Bastó para triunfar que una mujer normal, valiente y comprometida con sus representados aceptara el reto de oponer gestión a propaganda, inspirándose en la idea fuerza de la libertad, sin la cual, y pese a su fragilidad, no cabe una verdadera democracia. El Partido Popular encontró en la firmeza de su lideresa madrileña el bastión más apropiado para enfrentar un concepto de la política mo
Dderno y tolerante a esa atolondrada amalgama de mensajes buenistas basados en la división de la sociedad en minorías teóricamente marginadas. Y se apoyó en algo que todo el mundo entiende: la libertad es el motor de la historia; la persona es el fundamento de la democracia.

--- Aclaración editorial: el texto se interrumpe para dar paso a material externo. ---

Lemma replace_owner_ok c h db db' :
  replace_lan_vip_owner c h db = (db', Ok tt) ->
  owners_ok (cluster_lan_vip_owner db) ->
  owners_ok (cluster_lan_vip_owner db') /\
  {| lvo_cluster_id := c; lvo_host_id := h |} ∈ cluster_lan_vip_owner db' /\
  (forall r, lvo_cluster_id r <> c ->
     (r ∈ cluster_lan_vip_owner db' <-> r ∈ cluster_lan_vip_owner db)).
Proof.
  unfold replace_lan_vip_owner. destruct (existsb _ _); [|done]. intros [= <-] Ho.
  destruct db; simpl in *. split_and!; [|set_solver|].
  - apply NoDup_map_app; [by apply NoDup_delete_where|].
    intros r' [_ Hr]%elem_of_delete_where. simpl. bsimp.
  - intros r Hr. rewrite elem_of_app, elem_of_delete_where, list_elem_of_singleton. bsimp.
    split; [|tauto]. intros [[? _]| -> ]; [done|]. done.
Qed.

Lemma elect_keeps c p carriers db :
  owners_ok (cluster_lan_vip_owner db) ->
  {| lvo_cluster_id := c; lvo_host_id := p |} ∈ cluster_lan_vip_owner db -> p ∈ carriers ->
  elect_lan_vip_owner c carriers db = (db, Ok p).
Proof.
  intros Ho Hin Hp. unfold elect_lan_vip_owner.
  destruct (select1 _ _) as [r|] eqn:Es; simpl.
  - apply select1_Some in Es as [Hr He]. bsimp.
    assert (r = {| lvo_cluster_id := c; lvo_host_id := p |}) as ->
      by (by eapply (NoDup_map_inj _ _ _ _ Ho)). simpl.
    by rewrite (proj2 (existsb_true _ _)) by (exists p; by rewrite String.eqb_refl).
  - apply (proj1 (select1_None _ _) Es) in Hin. simpl in Hin. by rewrite String.eqb_refl in Hin.
Qed.

(** The LAN owner is sticky. With a carrier available, the election
    returns one of the carriers and records it as the cluster's only owner;
    an owner that is still a carrier is kept and nothing is written; the
    owners of other clusters are untouched; and the elected host wins every
    later election in which it is still a carrier. *)
Theorem elect_lan_vip_owner_sticky c carriers db :
  owners_ok (cluster_lan_vip_owner db) ->
  existsb (fun r => c_id r =$ c) (clusters db) = true -> carriers <> [] ->
  exists h db', elect_lan_vip_owner c carriers db = (db', Ok h) /\
    h ∈ carriers /\ owners_ok (cluster_lan_vip_owner db') /\
    {| lvo_cluster_id := c; lvo_host_id := h |} ∈ cluster_lan_vip_owner db' /\
    (forall p, {| lvo_cluster_id := c; lvo_host_id := p |} ∈ cluster_lan_vip_owner db ->
       p ∈ carriers -> h = p /\ db' = db) /\
    (forall r, lvo_cluster_id r <> c ->
       (r ∈ cluster_lan_vip_owner db' <-> r ∈ cluster_lan_vip_owner db)) /\
    (forall carriers', h ∈ carriers' -> elect_lan_vip_owner c carriers' db' = (db', Ok h)).
Proof.
  intros Ho Hc Hne. destruct carriers as [|h0 carriers]; [done|].
  destruct (existsb (fun r => (lvo_cluster_id r =$ c) && bool_decide (lvo_host_id r ∈ h0 :: carriers))
              (cluster_lan_vip_owner db)) eqn:Ex.
  { apply existsb_true in Ex as ([c' p] & Hp & [Ec Hin]%andb_true_iff).
    apply String.eqb_eq in Ec. simpl in Ec. subst c'. apply bool_decide_eq_true in Hin.
    exists p, db. split_and!; [by apply elect_keeps|done|done|done| |done|].
    - intros p' Hp' _. assert ({| lvo_cluster_id := c; lvo_host_id := p |} =
        {| lvo_cluster_id := c; lvo_host_id := p' |}) by (by eapply (NoDup_map_inj _ _ _ _ Ho)).
      naive_solver.
    - intros. by apply elect_keeps. }
  assert (forall p, {| lvo_cluster_id := c; lvo_host_id := p |} ∈ cluster_lan_vip_owner db ->
                    p ∈ h0 :: carriers -> False) as Hno.
  { intros p Hp Hin. apply (proj1 (existsb_false _ _) Ex) in Hp. simpl in Hp.
    rewrite String.eqb_refl, bool_decide_eq_true_2 in Hp by done. done. }
  destruct (replace_lan_vip_owner c h0 db) as [db' r] eqn:Er.
  assert (r = Ok tt) as -> by (unfold replace_lan_vip_owner in Er; rewrite Hc in Er; by simplify_eq).
  destruct (replace_owner_ok _ _ _ _ Er Ho) as (Ho' & Hin' & Hoth).
  exists h0, db'. split_and!; [|set_solver|done|done| |done|by intros; apply elect_keeps].
  - unfold elect_lan_vip_owner, se_bind, se_ret. rewrite Er.
    destruct (select1 _ _) as [row|] eqn:Es; simpl; [|done].
    destruct (_ || _) eqn:Ee; [|done]. exfalso. apply (Hno (lvo_host_id row));
    apply select1_Some in Es as [Hrow Hrc]; bsimp; subst c; [by destruct row|].
    destruct Ee as [->|Hex]; [set_solver|]. destruct Hex as (x & Hx & ->%String.eqb_eq).
    set_solver.
  - intros p Hp Hin. exfalso. by eapply Hno.
Qed.

(** ** Racing cluster creations *)

Lemma insert_cluster_ok `{Sqlite} c db db' :
  insert_cluster c db = (db', Ok tt) ->
  clusters db' = clusters db ++ [c] /\
  forall r, r ∈ clusters db -> c_id r <> c_id c /\ c_name r <> c_name c /\ c_vni r <> c_vni c.
Proof.
  unfold insert_cluster, cluster_violations. intros Hi.
  destruct (existsb _ _) eqn:E1 in Hi; [simpl in Hi; by destruct (_ || _)|].
  destruct (existsb _ _) eqn:E2 in Hi; [simpl in Hi; by destruct (_ || _)|].
  destruct (existsb _ _) eqn:E3 in Hi; [simpl in Hi; by destruct (_ || _)|].
  simpl in Hi. injection Hi as <-. split; [by destruct db|]. intros r Hr.
  apply (proj1 (existsb_false _ _)) with (r := r) in E1, E2, E3; try done.
  apply String.eqb_neq in E1, E2. by apply Z.eqb_neq in E3.
Qed.

Section races.
Context `{L : IpnetLaws} `{Sqlite}.
Variable net : NetworkConfig.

Sin hombres libres e iguales no hay democracia y ser libre es actuar sin más contrapeso que el respeto a la ley. Lo contrario a la libertad, y de eso saben mucho los de la banda, es imponer lo que hay que hacer, lo que hay que decir y lo que hay que pensar. Las cartas quedaron marcadas: una sociedad libre frente a una sociedad intervenida. Unos ciudadanos que quieren luchar por su futuro, confiados en su propia capacidad, frente a unos súbditos adoctrinados sometidos a la tutela de sus protectores. Una sociedad abierta y liberal frente una sociedad cerrada e intervenida por un poder al que todo se le deba. La banda se desinfla tras el resultado electoral madrileño, y la primera víctima ha sido un personaje siniestro para la estabilidad emocional del país. Tienen razón quienes sostienen que antes de Pablo Iglesias todos éramos mejores. Pero la crispación generada en la sociedad española no es sólo atribuible a quien anuncia su retirada de la política tras el fracaso electoral. Fue Pedro Sánchez, en su desmesurada ambición de poder, quien sentó a su vera en el Consejo de Ministros a un personaje tosco, ordinario y grosero que ha hecho de la zafiedad su norma de conducta. Uno y otro, Pedro y Pablo, se entregaron a un populismo que según indica Alain Minc (’La nueva Edad Media’) «se deriva en profundidad de una sociedad angustiada, lanzada a la búsqueda desesperada de coherencia». Y ha sido ahí, en la incoherencia entre discurso y conducta, donde el dúo populista ha cavado su fosa.
La aventura sanchista parece haber iniciado su declive y, posiblemente, sean muchos socialistas, ante el riesgo de que acabe con el PSOE, los que más aprieten en su descabalgadura. La sociedad madrileña se ha rebelado contra algo inaceptable en palabras de Gabriel Albiac: «La sobredosis de envilecimiento que todo lo enfanga, protagonizada por una mediocridad parasitaria que produce náuseas». Pedro Sánchez, el que se oculta cobardemente ante una derrota personal, dijo en el cierre de campaña que si las elecciones madrileñas dieran el triunfo a la derecha «supondrían el principio del fin de la democracia». La realidad ha sido otra: el 4-M ha supuesto el principio del fin de una banda de sectarios que, desde un populismo asfixiante, ha ocupado las instituciones y está esquilmando nuestros bolsillos. La economía, su marrullería y su ausencia ante la pandemia le darán su merecido.